I see it this way: argumentative writing is your workout routine. It's healthy, and very good at all around tightening, toning and perfecting you(r writing skills). When it comes to writing literature, however, we get to freestyle. And dance is not always symmetrical - that's the beauty of it. Some lines (or in this case, sentences) will be beautiful, elongated, wordy, they'll fill your soul with all the richness and beauty of expression that is creative writing. But then there are these guys. The short, steady one. In dance, these are the static, heavy movements, and the contrast between the two is what makes a piece so captivating and keeps your reader reading, or your audience watching. Without each other, both sentences become monotonous and dull. No amount of profuse vocabulary (highfalutin-mumbo-jumbo, as Gilbert would have it) will make that sentence new, unless you break it up with something easier to chew on. No amount of defeatist drama in those 4-5 word sentences will grab your reader any faster if you don't incorporate some longer sentences and let your writing flow for once.

See the thing about architecture is it assumes similarity. For every flowery, Grecian pillar, (or sentence) you need three others for the remaining, respective corners of the structure. But with creative writing, we get the freedom to stack a tall, flowering pillar next to a short, squat one, next to a sharp square one and so on. The resulting myriad of sentence-lengths is what creates rhythmic, living writing, with that sort of je ne sais quoi that perhaps now vous sais quoi precisement. 

So please, for the sake of all of us reading, vary your sentence length. Nobody. Wants. To. Read. Like. This.

Monday, September 15, 2014

Being Brave (about what you write)

via Pinterest
I've had a thought that I'd like to share - and I'd love if you continued the discussion with me.

I've read countless posts on the importance of being brave with your writing. Rah rah! they cheer. You're going to write this novel, slay those characters, and burn the hearts of your readers on a post.

Have you read them too? There seems to be a glorification in the world of literature these days of punchy, bloody, gutsy stories. I don't mind it, to be honest. If there's one thing I despise, it's dishonesty; forced gentleness. What I don't like is blood for the sake of blood; vulgarity for the sake of 'honesty'.

There is a time for bloodshed, possibly in every story. There will definitely be places for tears and emotions, if your book is any good. But when your writing becomes entirely raw, emotional struggles, or hardcore battle scenes? That's too much to work through. Reader's shouldn't be made to suffer that much. Yes, in buying your book they are choosing to live in your world for the duration of the plot. Yes, you as the author have the freedom to write the book the way you feel it must be written. But at the end of the day, people will not read a book that holds a sword under their chin from page 1 to page 100. That's just not fair.

So what exactly is being brave in writing, if you can't terrorize your readers and give them reason to believe there's no escape (until the last second).

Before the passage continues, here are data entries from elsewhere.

Lemma qeval_int s p ρ : int_poly s p → (∀ v, v ∈ int_vars s → is_int (tv s ρ v)) → is_int (qeval (tv s ρ) p).
Proof.
  intros Hp Hi. induction p as [|term p IH]; simpl; [apply is_int_0|]. destruct (Hp term) as [Hv Hc]; [by left|].
  apply is_int_add; [apply is_int_mul; [done|by apply Hi]|]. apply IH. intros w Hw. apply Hp. by right.
Qed.

Lemma poly_value ph A0 M A s p xs ρ : reg_inv ph A0 M A s → poly_is (ptermToLavar s) p xs →
  (∀ x, x ∈ xs.*1 → plain (logic s) x) → qeval (tv s ρ) p = lval ρ xs.
Proof.
  intros I P Hp. rewrite (pi_value _ _ _ P). apply lval_ext. intros x Hx.
  destruct (pi_mapped _ _ _ P x Hx) as [u Hu]. rewrite (var_of_mapped _ _ _ Hu).
  destruct (plain_linear _ _ (Hp x Hx)) as (so & f & args & Hf & Hv & _).
  apply (tv_plain ph A0 M A); [done| |by apply Hp].
  eapply mapped_var; [apply I|apply I|exact Hf|exact Hv|exact Hu].
Qed.

(** The row of a sum. *)
Lemma newRow_reg A0 M A s v t so xs p : reg_inv Ready A0 M A s → names (laVarToPTRef s) v t → lin (logic s) so t xs →
  type_of (tableau (simplex s)) v = NONE → poly_is (ptermToLavar s) p xs →
  (∀ u, u ∈ keys p → type_of (tableau (simplex s)) u ≠ NONE) →
  wp no_error (λ y, reg_inv Ready A0 M A (with_simplex y s) ∧ reg_le s (with_simplex y s)
    ∧ (∀ u, type_of (tableau y) u ≠ NONE ↔ u = v ∨ type_of (tableau (simplex s)) u ≠ NONE))
    (Simplex_newRow v p (simplex s)).
Proof.
  intros I Hn Hl HT P Hk. pose proof I as [I1 I2 I3 I4 I5 I6 I7 I8 I9].
  pose proof (ss_state _ _ _ _ _ (session_holds _ _ _ _ _ I3)) as Id. simpl in Id.
  pose proof (Simplex_newRow_wp no_error A0 M A (simplex s) v p Id HT (pi_wf _ _ _ P) Hk) as Hw.
  apply wp_total in Hw as (y & E & Id' & HTy & Hs & Est). rewrite E. cbn [wp].
  assert (∀ u, type_of (tableau y) u ≠ NONE ↔ u = v ∨ type_of (tableau (simplex s)) u ≠ NONE) as HTv.
  { intros u. rewrite HTy. destruct (decide (u = v)) as [->|Hne]; [split; [tauto|done]|tauto]. }
  assert (∀ ρ', rat_solution (tableau y) ρ' ↔ rat_solution (tableau (simplex s)) ρ' ∧ ρ' v = qeval ρ' p) as Hr.
  { intros ρ'. rewrite !rat_solution_embed, Hs, peval_embed. unfold embed. split; intros [? Hv]; (split; [done|]).
    - by injection Hv.
    - by rewrite Hv. }
  set (s' := with_simplex y s).
  assert (lvstore (boundStore_ s') = lvstore (boundStore_ s)) as Elv by (unfold s', boundStore_; simpl; by rewrite Est).
  split; [|split; [|done]].
  - constructor; try done; rewrite ?Elv; try done.
    + exact (ses_newRow A0 M A (simplex s) v p y I3 HT (pi_wf _ _ _ P) Hk E).
    + intros u [->|Hu]%HTv; [|by apply I6]. apply I5. by exists t.
    + intros ρ. apply Hr. split; [apply I7|]. change (tv s ρ v = qeval (tv s ρ) p).
      rewrite (poly_value Ready A0 M A s p xs ρ I P (proj2 Hl)). exact (tv_lval Ready A0 M A s ρ v so t xs I Hn (proj1 Hl)).
    + intros u [->|Hu]%HTv.
      * exists so, t, xs. split; [done|]. split; [done|]. split; [apply P|]. intros ρ' [_ Hv]%Hr. rewrite Hv. apply P.
      * eapply defined_mono; [apply logic_le_refl| | | |by apply I8]; [done|done|]. by intros ρ' [? _]%Hr.
  - apply reg_le_simplex; rewrite ?Est; try done.
    + intros u br. apply known_grow.
    + intros u Hu. apply HTv. by right.
Qed.

Record registered A0 M A s t v s' : Prop := {
  rg_inv : reg_inv Ready A0 M A s';
  rg_complete : complete s';
  rg_le : reg_le s s';
  rg_mapped : mapped (ptermToLavar s') t v;
}.

Lemma complete_step s s' v : complete s → reg_le s s' → type_of (tableau (simplex s')) v ≠ NONE →
  (∀ u t, names (laVarToPTRef s') u t → u = v ∨ names (laVarToPTRef s) u t) → complete s'.
Proof. intros Hc L Hv Hn u t [->|Hu]%Hn; [done|]. apply L. by eapply Hc. Qed.

Lemma mapped_not_new A0 M A s t v : reg_inv Ready A0 M A s → complete s → mapped (ptermToLavar s) t v →
  type_of (tableau (simplex s)) v ≠ NONE.
Proof. intros I Hc (t0 & _ & _ & Hn & _)%(mp_back _ _ _ (ri_map _ _ _ _ _ I)). by eapply Hc. Qed.

Definition unmapped s t : Prop := ∀ u, ¬ mapped (ptermToLavar s) t u.

Lemma factor_register A0 M A s so t x q : reg_inv Ready A0 M A s → complete s → nfactor (logic s) so t x q →
  plain (logic s) x → q = 1%Qc ∨ q = (-(1))%Qc → unmapped s t →
  wp no_error (λ r, registered A0 M A s t r.1 r.2)
    (let! r := getLAVar_single x s in
     let '(v, s) := r in
     let! y := Simplex_newNonbasicVar v (simplex s) in
     let! s := notifyVar v (with_simplex y s) in
     Ok (v, s)).
Proof.
  intros I Hc Hf Hp Hq Hno. destruct (plain_linear _ _ Hp) as (so' & f & args & Hn & Hv & Hl & _).
  assert (so' = so) as ->.
  { assert (nfactor (logic s) so x x 1) as Hx.
    { destruct Hf as [t f' args' Ht Hv'|t x k c f' args' _ Hx Hv' _ _ _]; [exact (nf_var _ _ _ _ _ Ht Hv')|exact (nf_var _ _ _ _ _ Hx Hv')]. }
    by destruct (linear_det _ _ _ _ _ _ (proj1 Hl) (lin_factor _ _ _ _ _ Hx)). }
  assert (norm [(x, q)] = [(x, 1%Qc)]) as Eq.
  { destruct Hq as [-> | ->]; [done|]. unfold norm. rewrite decide_True by done. unfold negated. simpl.
    f_equal. }
  assert (∀ s' u, reg_inv Ready A0 M A s' → reg_le s s' → mapped (ptermToLavar s') x u → mapped (ptermToLavar s') t u) as Hsame.
  { intros s' u I' L Hu. apply (mapped_norm_term _ _ _ (ri_wf _ _ _ _ _ I') (ri_map _ _ _ _ _ I') t x u so [(x, q)]); [| |done].
    - constructor. eapply nfactor_mono; [apply L|done].
    - rewrite Eq. eapply linear_mono; [apply L|apply Hl]. }
  apply wp_bind. eapply wp_mono; [exact (getLAVar_reg A0 M A s x so [(x, 1%Qc)] I Hl)|].
  intros [v s1] (I1 & L1 & Hm & Et & HT & Hnew). cbn [fst snd] in *.
  assert (type_of (tableau (simplex s1)) v = NONE) as HN.
  { rewrite Et. destruct HT as [HT|HT]; [|done]. destruct (Hno v). apply (Hsame s v I); [apply reg_le_refl|done]. }
  rewrite newNonbasicVar_alt by done. pose proof (plain_mono _ _ _ (rl_logic _ _ L1) Hp) as Hp1.
  assert (names (laVarToPTRef s1) v x) as Hx.
  { eapply mapped_var; [apply I1|apply I1|by eapply logic_le_node; [apply L1|exact Hn]|exact Hv|exact Hm]. }
  apply wp_bind. eapply wp_mono; [apply (nonbasicVar_reg A0 M A s1 v x I1 Hx Hp1)|]. intros y (I2 & L2 & HT2).
  apply wp_bind. eapply wp_mono; [apply (notifyVar_reg A0 M A (with_simplex y s1) v x I2 Hx Hp1)|].
  intros s3 (I3 & L3 & Es & Ep & Ev & El). cbn [wp fst snd].
  assert (reg_le s s3) as L by (eapply reg_le_trans; [exact L1|]; by eapply reg_le_trans). constructor; [done| |done|].
  - apply (complete_step s s3 v Hc L); [rewrite Es; apply HT2; by left|]. intros u t'. rewrite Ev. apply Hnew.
  - apply (Hsame s3 v I3 L). rewrite Ep. exact Hm.
Qed.

Lemma increasing_nodup (k : list nat) : StronglySorted lt k → NoDup k.
Proof.
  induction 1 as [|a k _ IH Hf]; constructor; [|done]. intros Ha. rewrite Forall_forall in Hf. specialize (Hf a Ha). lia.
Qed.

Lemma vars_nodup so l t ts xs : linear l so t xs → pterms l !! t = Some (MkNode (sym_PLUS so) ts) → NoDup xs.*1.
Proof.
  intros Hl Ht. destruct Hl as [t x q Hf|t ts' xs _ _ _ Hs]; [by destruct (factor_not_sum _ _ _ _ _ _ _ Hf Ht)|].
  by apply increasing_nodup.
Qed.

Lemma poly_is_nil ps neg : poly_is ps [] (signed neg []).
Proof.
  assert (signed neg [] = []) as -> by (by destruct neg). constructor; [apply poly_wf_nil| | |done].
  - intros u. split; [by intros ?%not_elem_of_nil|]. by intros (x & ?%not_elem_of_nil & _).
  - by intros x ?%not_elem_of_nil.
Qed.

Lemma sum_register A0 M A s so t ts xs : reg_inv Ready A0 M A s → complete s → lin (logic s) so t xs →
  pterms (logic s) !! t = Some (MkNode (sym_PLUS so) ts) → unmapped s t →
  wp no_error (λ r, registered A0 M A s t r.1 r.2)
    (let! r := getLAVar_single t s in
     let '(x, s) := r in
     let! r := expressionToLVarPoly t s in
     let '(poly, s) := r in
     let! r := foldM declare_variable (s, true) poly in
     let '(s, isInt) := r in
     let! y := Simplex_newRow x poly (simplex s) in
     let s := with_simplex y s in
     Ok (x, if (isInt : bool) then markVarAsInt x s else s)).
Proof.
  intros I Hc Hl Ht Hno. apply wp_bind. eapply wp_mono; [exact (getLAVar_reg A0 M A s t so xs I Hl)|].
  intros [v s1] (I1 & L1 & Hm & Et & HT & Hnew). cbn [fst snd] in *.
  destruct HT as [HT|HT]; [by destruct (Hno v)|].
  pose proof (lin_mono _ _ _ _ _ (rl_logic _ _ L1) Hl) as Hl1. pose proof (logic_le_node _ _ _ _ (rl_logic _ _ L1) Ht) as Ht1.
  unfold expressionToLVarPoly, isNegated. rewrite (isNegated_ok _ _ _ _ (ri_wf _ _ _ _ _ I1) Hl1), (at_pterms _ _ _ Ht1). cbn [rbind nargs].
  set (neg := bool_decide (leading xs < 0)%Qc).
  assert (signed neg xs = norm xs) as Eneg.
  { unfold signed, norm, neg. case_bool_decide; [by rewrite decide_True|by rewrite decide_False]. }
  assert (Forall2 (λ t xq, nfactor (logic s1) so t xq.1 xq.2) ts xs ∧ 2 ≤ length xs) as [Hf Hlen].
  { destruct (proj1 Hl1) as [t' x q Hf|t' ts' xs' Ht' Hlen Hf _]; [by destruct (factor_not_sum _ _ _ _ _ _ _ Hf Ht1)|].
    rewrite Ht' in Ht1. injection Ht1 as ->. split; [done|]. by rewrite <- (Forall2_length _ _ _ Hf). }
  apply wp_bind. eapply wp_mono; [apply (add_arguments_wp A0 M A neg so ts xs s1 [] [] I1 Hf)|].
  { apply Hl1. } { apply poly_is_nil. } { by eapply vars_nodup; [apply Hl1|]. }
  intros [p s2] (I2 & L2 & Et2 & P & Hnew2). cbn [fst snd app] in *. rewrite Eneg in P.
  pose proof (reg_le_trans _ _ _ L1 L2) as L02.
  pose proof (lin_mono _ _ _ _ _ (rl_logic _ _ L2) Hl1) as Hl2.
  destruct (mapped_norm _ _ _ (ri_map _ _ _ _ _ I2) t v so xs (rl_mapped _ _ L2 _ _ Hm) (proj1 Hl2)) as (t0 & Hv & Hl0).
  assert (∀ u, u ∈ keys p → ∃ y, plain (logic s2) y ∧ names (laVarToPTRef s2) u y) as Hkp.
  { intros u (y & Hy & Hyu)%(pi_keys _ _ _ P). exists y. pose proof (proj2 Hl0 y Hy) as Hp. split; [done|].
    destruct (plain_linear _ _ Hp) as (so2 & f & args & Hfy & Hvy & _).
    eapply mapped_var; [apply I2|apply I2|exact Hfy|exact Hvy|done]. }
  apply wp_bind. eapply wp_mono; [apply (declare_variables_wp A0 M A p s2 true I2)|].
  { intros u Hu. destruct (Hkp u Hu) as (y & ? & ?). by exists y. }
  intros [s3 b] (I3 & [L3 T3 P3 N3 O3] & Hb). cbn [fst snd] in *.
  assert (v ∉ keys p) as Hvk.
  { intros Hvp. destruct (Hkp v Hvp) as (y & Hp & Hy). assert (y = t0) as -> by (unfold names in *; congruence).
    destruct (plain_linear _ _ Hp) as (so2 & _ & _ & _ & _ & Hly & _).
    destruct (linear_det _ _ _ _ _ _ (proj1 Hly) (proj1 Hl0)) as [_ E]. apply (f_equal length) in E. simpl in E.
    unfold norm, negated in E. destruct (decide _); rewrite ?length_fmap in E; lia. }
  assert (type_of (tableau (simplex s3)) v = NONE) as HN.
  { destruct (decide (type_of (tableau (simplex s3)) v = NONE)) as [|HNe%T3]; [done|]. destruct HNe as [|HNe]; [done|].
    rewrite Et2, Et in HNe. done. }
  apply wp_bind. eapply wp_mono; [apply (newRow_reg A0 M A s3 v t0 so (norm xs) p I3)|].
  { by rewrite N3. } { by rewrite O3. } { done. } { by rewrite P3. } { intros u Hu. apply T3. by left. }
  intros y (I4 & L4 & T4). cbn [wp fst snd]. set (s4 := with_simplex y s3) in *.
  pose proof (reg_le_trans _ _ _ (reg_le_trans _ _ _ L02 L3) L4) as L04.
  assert (complete s4) as Hc4.
  { intros u t' Hu. apply T4. change (laVarToPTRef s4) with (laVarToPTRef s3) in Hu. rewrite N3 in Hu.
    apply Hnew2 in Hu as [Hu|Hu]; [right; apply T3; by left|]. apply Hnew in Hu as [->|Hu]; [by left|].
    right. apply T3. right. rewrite Et2, Et. by eapply Hc. }
  assert (mapped (ptermToLavar s4) t v) as Hm4.
  { change (ptermToLavar s4) with (ptermToLavar s3). rewrite P3. by apply L2. }
  destruct b; [|by constructor].
  assert (names (laVarToPTRef s4) v t0) as Hv4 by (change (laVarToPTRef s4) with (laVarToPTRef s3); by rewrite N3).
  destruct (mark_reg A0 M A s4 v t0 I4 Hv4) as (I5 & L5 & E1 & E2 & E3 & E4).
  - intros ρ Hρ. rewrite (tv_lval Ready A0 M A s4 ρ v so t0 (norm xs) I4 Hv4).
    2:{ change (logic s4) with (logic s3). rewrite O3. apply Hl0. }
    rewrite <- (poly_value Ready A0 M A s4 p (norm xs) ρ I4).
    + apply (qeval_int s4); [apply (Hb eq_refl)|]. intros u Hu. by apply (ri_int _ _ _ _ _ I4).
    + change (ptermToLavar s4) with (ptermToLavar s3). by rewrite P3.
    + change (logic s4) with (logic s3). rewrite O3. apply Hl0.
  - constructor; [done| |by eapply reg_le_trans|by rewrite E2].
    intros u t'. rewrite E3, E1. apply Hc4.
Qed.

(** Registering a term never fails, and the term is mapped afterwards. *)
Lemma registerArithmeticTerm_wp A0 M A s so t xs : reg_inv Ready A0 M A s → complete s → reg_term (logic s) so t xs →
  wp no_error (λ r, registered A0 M A s t r.1 r.2) (registerArithmeticTerm t s).
Proof.
  intros I Hc [Hl H1]. unfold registerArithmeticTerm, mapper_hasVar.
  assert (∃ n, pterms (logic s) !! t = Some n) as [n Hn].
  { destruct (proj1 Hl) as [? ? ? Hf|? ? ? Ht _ _ _]; [by eapply nfactor_node|eauto]. }
  rewrite (at_pterms _ _ _ Hn). cbn [rbind]. destruct (hasVarId t s) eqn:Eh.
  - apply hasVarId_iff in Eh as [v Hv]. unfold getVarForTerm, getVarByPTId, at_. rewrite Hv. cbn [rbind].
    unfold isProcessedByTableau. rewrite (proj2 (isProcessed_iff _ v)) by by eapply mapped_not_new. cbn [wp fst snd].
    constructor; [done..|apply reg_le_refl|done].
  - cbn [rbind]. assert (unmapped s t) as Hno.
    { intros u Hu. assert (hasVarId t s = true) as E; [|congruence]. apply hasVarId_iff. by exists u. }
    unfold isNumVarOrIte, a_isTimes. rewrite !(test_ok _ _ _ _ Hn). cbn [rbind].
    destruct (proj1 Hl) as [t x q Hf|t ts xs Ht Hlen Hf Hs].
    + assert (plain (logic s) x) as Hp by (apply Hl; simpl; set_solver).
      assert ((is_var (nsym n) || is_ite (nsym n)) || is_TIMES (nsym n) = true) as ->.
      { destruct Hp as (nx & Hnx & Hp). destruct Hf as [t f args Ht Hv|t x k c f args Ht _ _ _ _ _].
        - rewrite Hnx in Hn. injection Hn as ->. by rewrite Hp.
        - rewrite Ht in Hn. by injection Hn as <-. }
      destruct (split_factor _ _ _ _ _ (ri_wf _ _ _ _ _ I) Hf) as (k & c & -> & _ & _). cbn [rbind fst].
      destruct Hp as (nx & Hnx & Hpx). rewrite (test_ok _ _ _ _ Hnx). cbn [rbind]. rewrite Hpx. cbn [check rbind].
      apply (factor_register A0 M A s so t x q I Hc Hf); [by exists nx|by apply (H1 x q)|done].
    + rewrite Ht in Hn. injection Hn as <-. cbn [nsym is_var is_ite is_TIMES orb].
      by apply (sum_register A0 M A s so t ts xs).
Qed.
(* ===== verification/LASteps.v ===== *)
(** * Levels, literals and checks

    [pushBacktrackPoint], [assertLit] and [check] keep the invariant of the
    search; a refused literal and a failed check leave a conflict: recorded
    literals no integer values satisfy together.
    Then: backtracking. *)
From stdpp Require Import gmap.
From S2P Require Import Prelude Gmp FastRationalInt Number Lex Delta Polynomial Tableau TableauFacts LABounds LABuild LRAModel Simplex.
From S2P Require Import SimplexSelect SimplexClient SimplexSession SimplexTheorems Terms TSolver ArithTerms LASolver LAMapper LARegister.
From S2P Require Import LAAtoms LADeclare LASearch.
From Stdlib Require Import Lia.

#[local] Open Scope nat_scope.

Section steps.
Context {N : Type} `{Number N}.
Implicit Types (s : LASolver N) (leq : PTRef) (v : LVRef) (br : LABoundRef) (a : PtAsgn) (ρ : PTRef → Qc)
  (A : list event) (M : list nat) (L : list PtAsgn) (lv : list Level) (x y : Level).

Lemma lits_one x : lits [x] = option_list (lrec x).
Proof. unfold lits. simpl. by destruct (lrec x). Qed.

Lemma search_ready c lv A ph s : search ph c lv A s → status s ≠ INIT → la_ready ph (settled_part c lv A) (marks lv) A s.
Proof. by intros [[(_ & ? & _)|[_ R]] _ _ _]. Qed.

Lemma search_length ph c lv A s : search ph c lv A s → length A = length (lits lv).
Proof. intros R. symmetry. apply (Forall2_length _ _ _ (rc_events _ _ _ (sr_recorded _ _ _ _ _ R))). Qed.

(** A change of the other fields. *)
Lemma search_fields ph c lv A s s' : search ph c lv A s → core s' = core s → decision_trace s' = decision_trace s →
  dec_limit s' = dec_limit s → int_decisions s' = int_decisions s → base_ext (base s) (base s') [] →
  status s ≠ INIT → status s' = SAT ∧ ph = Ready ∨ status s' = UNSAT → search ph c lv A s' ∧ kept s s'.
Proof.
  intros R E E1 E2 E3 Be Hst Hst'. pose proof (search_declarable _ _ _ _ _ R) as D.
  pose proof (core_kept _ _ _ _ s s' E D) as K. split; [|done]. constructor; [right; split; [done|]|..].
  - apply (core_ready _ _ _ _ s); [done|by apply search_ready].
  - apply (recorded_kept s s'); [done..|apply R].
  - apply (deduced_kept _ _ _ _ s s' lv D K Be). apply R.
  - apply R.
Qed.

(** ** [initSolver] *)

Section order.
Context (order : list BoundInfo → list LVRef) (Order : ∀ infos, keys_of infos (order infos)).

Lemma unstarted_no_lit s br a : atoms_inv s → unstarted s → LABoundRefToLeqAsgn s !! br ≠ Some (Some a).
Proof. intros T (_ & Hnp & _) Ha. destruct (ai_back _ T br a Ha) as (p & Hp & _). destruct (Hnp (tr a)). by exists p. Qed.

Lemma ensure_search c lv A s : search Ready c lv A s → status s ≠ UNSAT →
  wp no_error (λ s', search Ready c lv A s' ∧ status s' = SAT ∧ kept s s' ∧ base s' = base s) (ensure_init order s).
Proof.
  intros R Hu. pose proof (sr_state _ _ _ _ _ R) as [(_ & Est & U & D)|[[[Est _]|Est] R0]]; [| |done].
  - unfold ensure_init. rewrite Est. eapply wp_mono; [by apply initSolver_wp|]. intros s' (R' & G & Ef).
    pose proof R' as [[I' _ T' _] _ _].
    assert (kept s s') as K.
    { constructor; [done| |apply I'|done]. intros br a Ha. by destruct (unstarted_no_lit s br a (de_atoms _ _ _ _ _ D) U). }
    unfold frame in Ef. simpl in Ef. injection Ef as E1 E2 E3 E4 E5 E6 E7 E8. split; [|done].
    constructor; [right; split; [by left|done]| | |apply R].
    + apply (recorded_kept s s'); [done..|apply R].
    + apply (deduced_kept _ _ _ _ s s' lv D K); [rewrite E1; apply base_ext_refl|apply R].
  - unfold ensure_init. rewrite Est. cbn [wp]. split; [done|]. split; [done|]. split; [|done].
    by apply (core_kept _ _ _ _ s s (eq_refl _) (lr_declarable _ _ _ _ _ R0)).
Qed.
(* ===== verification/BoolConnectives.v ===== *)
(** * Boolean terms: the value of what the constructors make

    Then: exclusive or, implication, equality and [ite]. *)
From S2P Require Import Prelude Sort Terms BoolTerms BoolFacts.
From stdpp Require Import sorting strings.
From Stdlib Require Import Lia.

#[local] Open Scope nat_scope.
Implicit Types (l : BLogic) (t : PTRef) (ρ : PTRef → bool) (q : PtAsgn).

(** The run [m] in the store [l] makes a Boolean term with the value [F]. *)
Definition makes l (F : (PTRef → bool) → bool) (m : res (option PTRef * BLogic)) : Prop :=
  ∃ t l', m = Ok (Some t, l') ∧ store_ok l' ∧ store_le l l' ∧ is_bool l' t ∧ ∀ ρ, consistent l' ρ → ρ t = F ρ.

Lemma makes_here l (F : (PTRef → bool) → bool) t : store_ok l → is_bool l t → (∀ ρ, consistent l ρ → ρ t = F ρ) →
  makes l F (Ok (Some t, l)).
Proof. intros W Ht HF. exists t, l. split; [done|]. split; [done|]. by split; [reflexivity|]. Qed.

Lemma makes_later l l' (F : (PTRef → bool) → bool) m : store_le l l' → makes l' F m → makes l F m.
Proof. intros Hle (t & l2 & E & W & Hle' & Hb & HF). exists t, l2. repeat (split; [done|]). split; [by etrans|done]. Qed.

Lemma makes_ext l (F G : (PTRef → bool) → bool) m : makes l F m → (∀ ρ, consistent l ρ → F ρ = G ρ) → makes l G m.
Proof.
  intros (t & l' & E & W & Hle & Hb & HF) HG. exists t, l'. repeat (split; [done|]). intros ρ C. rewrite HF by done.
  apply HG. by eapply consistent_mono.
Qed.

(** [mkFun] on a connective. *)
Lemma makes_fun l f ts (F : (PTRef → bool) → bool) : store_ok l → connective f = true → shape_ok l f ts → Forall (is_bool l) ts →
  (∀ ρ l' t, store_le l l' → bterms l' !! t = Some (MkBNode f ts) → consistent l' ρ → ρ t = F ρ) →
  makes l F (let! r := b_mkFun f ts l in some_fst r).
Proof.
  intros W Hf Ha Hts HF. destruct (b_mkFun_ok l f ts) as (t & l' & -> & [W' Hle (us & _ & Hus & Hn)]); try done.
  - by apply typeCheck_ok.
  - eapply Forall_impl; [exact Hts|]. intros a. apply bool_bound.
  - intros us _ E. by rewrite E.
  - rewrite Hus in Hn by done. exists t, l'. split; [done|]. split; [done|]. split; [done|]. split.
    + eexists. split; [done|]. by destruct f.
    + intros ρ C. by eapply HF.
Qed.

Being brave in your writing means holding your own.
That means that whatever the world says about life is not necessarily what you say. It means while the rest of the world writes cheap fiction, while your friends write in styles that you admire but could never master, you hold to your own style. It means using gentleness and punchiness in their turns, for specific purposes, and not simply to catch readers with your saber-tip title or to look like you know what you're doing. Violence might be a part of that. But you must not be afraid you use weakness, too. All bloodshed and murder and gore only deplete the sanctity of life. Even if your story requires death, even if it requires a lot of it, give your readers (and yourself) a breather. A small peaceful moment. One person's life that isn't destroyed. Two characters that eventually do find love. A happy ending for a minor character at least. It might not be what everyone else is doing, but your story will be the better for it.

Brave doesn't mean blood. Brave means you don't back down.